══ SOURCE MATERIAL

(** X3.  At the end of the container the decoder is flushed and what it
    still holds comes out: when the decoder asks for input, the demuxer is at
    its end, the decoder takes the null packet and then hands out a frame,
    [oshu_next_frame] returns 0 with that frame in the stream, having logged
    the flush and no error. *)
Theorem X3_flush_returns_the_buffered_frame
    (L : libav) (fuel : nat) (st : oshu_stream) (s s1 s2 s3 s4 : lib_state L)
    (f0 f : AVFrame) (pkt : AVPacket) (rc : Z) (fr : AVFrame) :
  frame st = Some fr ->
  avcodec_receive_frame L s = ((AVERROR_EAGAIN, f0), s1) ->
  av_read_frame L s1 = ((AVERROR_EOF, pkt), s2) ->
  avcodec_send_packet L None s2 = (rc, s3) ->
  0 <= rc ->
  avcodec_receive_frame L s3 = ((0, f), s4) ->
  oshu_next_frame L (S (S fuel)) st s =
    Ret (0, set_frame (set_packet st blank_packet) (Some f)) s4
        [Log Debug "reached the last page, flushing"].
Proof.
  intros Hfr H1 H2 H3 Hrc H4.
  cbn [oshu_next_frame]. unfold bind at 1. unfold call at 1. rewrite H1.
  change (AVERROR_EAGAIN =? 0) with false. cbv iota. rewrite Z.eqb_refl.
  cbn [prepend app].
  unfold bind at 1. cbn [next_page]. unfold bind at 1. unfold call at 1. rewrite H2.
  rewrite Z.eqb_refl. cbn [prepend app].
  unfold oshu_log, emit, bind at 1. cbn [prepend app].
  unfold bind at 1. unfold call at 1. rewrite H3. cbn [prepend app].
  unfold next_page_end.
  replace (rc <? 0) with false by (symmetry; apply Z.ltb_ge; exact Hrc).
  unfold ret at 1. cbn [prepend app].
  change (0 <? 0) with false. cbv iota.
  destruct fuel as [|fuel].
  - cbn [oshu_next_frame]. unfold bind at 1. unfold call at 1. rewrite H4.
    rewrite Z.eqb_refl. unfold ret. cbn [prepend app].
    cbn [frame set_frame set_packet store]. rewrite Hfr. reflexivity.
  - cbn [oshu_next_frame]. unfold bind at 1. unfold call at 1. rewrite H4.
    rewrite Z.eqb_refl. unfold ret. cbn [prepend app].
    cbn [frame set_frame set_packet store]. rewrite Hfr. reflexivity.
Qed.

════

## BRIEF
Among the lines above, repeat exactly those from the line with "the flush and no error. *)" to the line with "oshu_next_frame L (S", counting both ends.

## RESPONSE FOR THIS EXERCISE
    the flush and no error. *)
Theorem X3_flush_returns_the_buffered_frame
    (L : libav) (fuel : nat) (st : oshu_stream) (s s1 s2 s3 s4 : lib_state L)
    (f0 f : AVFrame) (pkt : AVPacket) (rc : Z) (fr : AVFrame) :
  frame st = Some fr ->
  avcodec_receive_frame L s = ((AVERROR_EAGAIN, f0), s1) ->
  av_read_frame L s1 = ((AVERROR_EOF, pkt), s2) ->
  avcodec_send_packet L None s2 = (rc, s3) ->
  0 <= rc ->
  avcodec_receive_frame L s3 = ((0, f), s4) ->
  oshu_next_frame L (S (S fuel)) st s =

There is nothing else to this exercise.